[[ Records open ]]
Example layouts_of_0 :
  calculateSpiderfiedPositionsCircle (num := JsExpr) 0 = []
  /\ calculateSpiderfiedPositions (num := JsExpr) 0 = []
  /\ calculateSpiderfiedPositionsCircle (num := JsExpr) (-3) = []
  /\ calculateSpiderfiedPositions (num := JsExpr) (-3) = [].
Proof. repeat split; reflexivity. Qed.

Example layouts_lengths_11 :
  length (calculateSpiderfiedPositionsCircle (num := JsExpr) 11) = 11%nat
  /\ length (calculateSpiderfiedPositions (num := JsExpr) 11) = 11%nat.
Proof. split; vm_compute; reflexivity. Qed.

(** With no leaves, or on an error, the callback leaves the map as it is:
    no layout is computed. *)
Example leavesCallback_no_leaves :
  leavesCallback (0%R, 0%R) false (Some (sample_leaves 0)) sample_map
  = sample_map
  /\ leavesCallback (0%R, 0%R) false None sample_map = sample_map
  /\ leavesCallback (0%R, 0%R) true (Some (sample_leaves 3)) sample_map
     = sample_map
  /\ spiderFyCluster (Some sample_map) (sample_source 0) 7 (0%R, 0%R)
     = Some sample_map
  /\ spiderFyCluster None (sample_source 5) 7 (0%R, 0%R) = None.
Proof. repeat split; reflexivity. Qed.

(** ** Instances of the theorems *)

Lemma circle_offsets_witness :
  (1 <= 4)%Z /\ (Z.of_nat 1 < 4)%Z
  /\ nth_error (calculateSpiderfiedPositionsCircle 4) 1
     = Some ((80 * cos (INR 1 * (2 * PI / IZR 4)))%R,
             (80 * sin (INR 1 * (2 * PI / IZR 4)))%R).
Proof.
  split; [lia|]. split; [lia|].
  apply (@circle_offsets 4 1); lia.
Defined.

Lemma spiral_offsets_witness :
  (1 <= 12)%Z /\ (Z.of_nat 3 < 12)%Z
  /\ nth_error (calculateSpiderfiedPositions 12) 3
     = Some ((spec_leg 3 * cos (spec_angle 3))%R,
             (spec_leg 3 * sin (spec_angle 3))%R).
Proof.
  split; [lia|]. split; [lia|].
  apply (@spiral_offsets 12 3); lia.
Defined.

Lemma spiral_radius_grows_witness :
  (1 < 12)%Z /\ (Z.of_nat 10 < 12 - 1)%Z
  /\ exists p q,
       nth_error (calculateSpiderfiedPositions 12) 10 = Some p
       /\ nth_error (calculateSpiderfiedPositions 12) 11 = Some q
       /\ (dist anchor p < dist anchor q)%R
       /\ p <> q.
Proof.
  split; [lia|]. split; [lia|].
  apply (@spiral_radius_grows 12 10); lia.
Defined.

Lemma layouts_length_witness :
  (1 <= 3)%Z
  /\ Z.of_nat (length (calculateSpiderfiedPositionsCircle (num := R) 3)) = 3%Z
  /\ Z.of_nat (length (calculateSpiderfiedPositions (num := R) 3)) = 3%Z.
Proof.
  split; [lia|]. apply (@layouts_length R _ 3). lia.
Defined.

Lemma spiderFyCluster_layout_choice_witness :
  sample_source 5 7%Z = (false, Some (sample_leaves 5))
  /\ (0 < length (sample_leaves 5))%nat
  /\ spiderFyCluster (Some sample_map) (sample_source 5) 7 (0%R, 0%R)
     = Some (mkMap (spiderLeaves (calculateSpiderfiedPositionsCircle 5)
                                 (0%R, 0%R) 0 (sample_leaves 5))
                   (Q2R (6 # 10)) (Q2R (5 # 10)))
  /\ spiderFyCluster (Some sample_map) (sample_source 10) 7 (0%R, 0%R)
     = Some (mkMap (spiderLeaves (calculateSpiderfiedPositionsCircle 10)
                                 (0%R, 0%R) 0 (sample_leaves 10))
                   (Q2R (6 # 10)) (Q2R (5 # 10)))
  /\ spiderFyCluster (Some sample_map) (sample_source 15) 7 (0%R, 0%R)
     = Some (mkMap (spiderLeaves (calculateSpiderfiedPositions 15)
                                 (0%R, 0%R) 0 (sample_leaves 15))
                   (Q2R (6 # 10)) (Q2R (5 # 10))).
Proof.
  split; [reflexivity|]. split; [cbn; lia|]. split; [|split].
  - apply (proj1 (@spiderFyCluster_layout_choice R _ unit sample_map
                    (sample_source 5) 7 (0%R, 0%R) (sample_leaves 5)
                    eq_refl ltac:(cbn; lia)));
      cbn; lia.
  - apply (proj1 (@spiderFyCluster_layout_choice R _ unit sample_map
                    (sample_source 10) 7 (0%R, 0%R) (sample_leaves 10)
                    eq_refl ltac:(cbn; lia)));
      cbn; lia.
  - apply (proj2 (@spiderFyCluster_layout_choice R _ unit sample_map
                    (sample_source 15) 7 (0%R, 0%R) (sample_leaves 15)
                    eq_refl ltac:(cbn; lia)));
      cbn; lia.
Defined.

Lemma layouts_empty_witness :
  (-2 < 1)%Z
  /\ calculateSpiderfiedPositionsCircle (num := R) (-2) = []
  /\ calculateSpiderfiedPositions (num := R) (-2) = [].
Proof.
  split; [lia|].
  pose proof (@layouts_empty R _ (-2) ltac:(lia)) as [[Hc _] [Hs _]].
  split; assumption.
Defined.

Lemma circle_radius_witness :
  (1 <= 7)%Z /\ (Z.of_nat 5 < 7)%Z
  /\ exists p,
       nth_error (calculateSpiderfiedPositionsCircle 7) 5 = Some p
       /\ dist anchor p = 80%R.
Proof.
  split; [lia|]. split; [lia|].
  apply (@circle_radius 7 5); lia.
Defined.

Lemma circle_offsets_distinct_witness :
  (2 <= 10)%Z /\ (Z.of_nat 0 < 10)%Z /\ (Z.of_nat 5 < 10)%Z /\ 0%nat <> 5%nat
  /\ exists p q,
       nth_error (calculateSpiderfiedPositionsCircle 10) 0 = Some p
       /\ nth_error (calculateSpiderfiedPositionsCircle 10) 5 = Some q
       /\ dist p q <> 0%R
       /\ (INR 0 * (2 * PI / IZR 10) <> INR 5 * (2 * PI / IZR 10))%R.
Proof.
  split; [lia|]. split; [lia|]. split; [lia|]. split; [lia|].
  apply (@circle_offsets_distinct 10 0 5); lia.
Defined.

Lemma spiral_prefix_stable_witness :
  (0 <= 2 <= 5)%Z
  /\ firstn (Z.to_nat 2) (calculateSpiderfiedPositions (num := R) 5)
     = calculateSpiderfiedPositions 2.
Proof.
  split; [lia|]. apply (@spiral_prefix_stable R _ 2 5). lia.
Defined.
[[ Records closed ]]
### Your goal
What the answer needs is every line from the data above with "spiderLeaves" in it.

### Task answer
     = Some (mkMap (spiderLeaves (calculateSpiderfiedPositionsCircle 5)
     = Some (mkMap (spiderLeaves (calculateSpiderfiedPositionsCircle 10)
     = Some (mkMap (spiderLeaves (calculateSpiderfiedPositions 15)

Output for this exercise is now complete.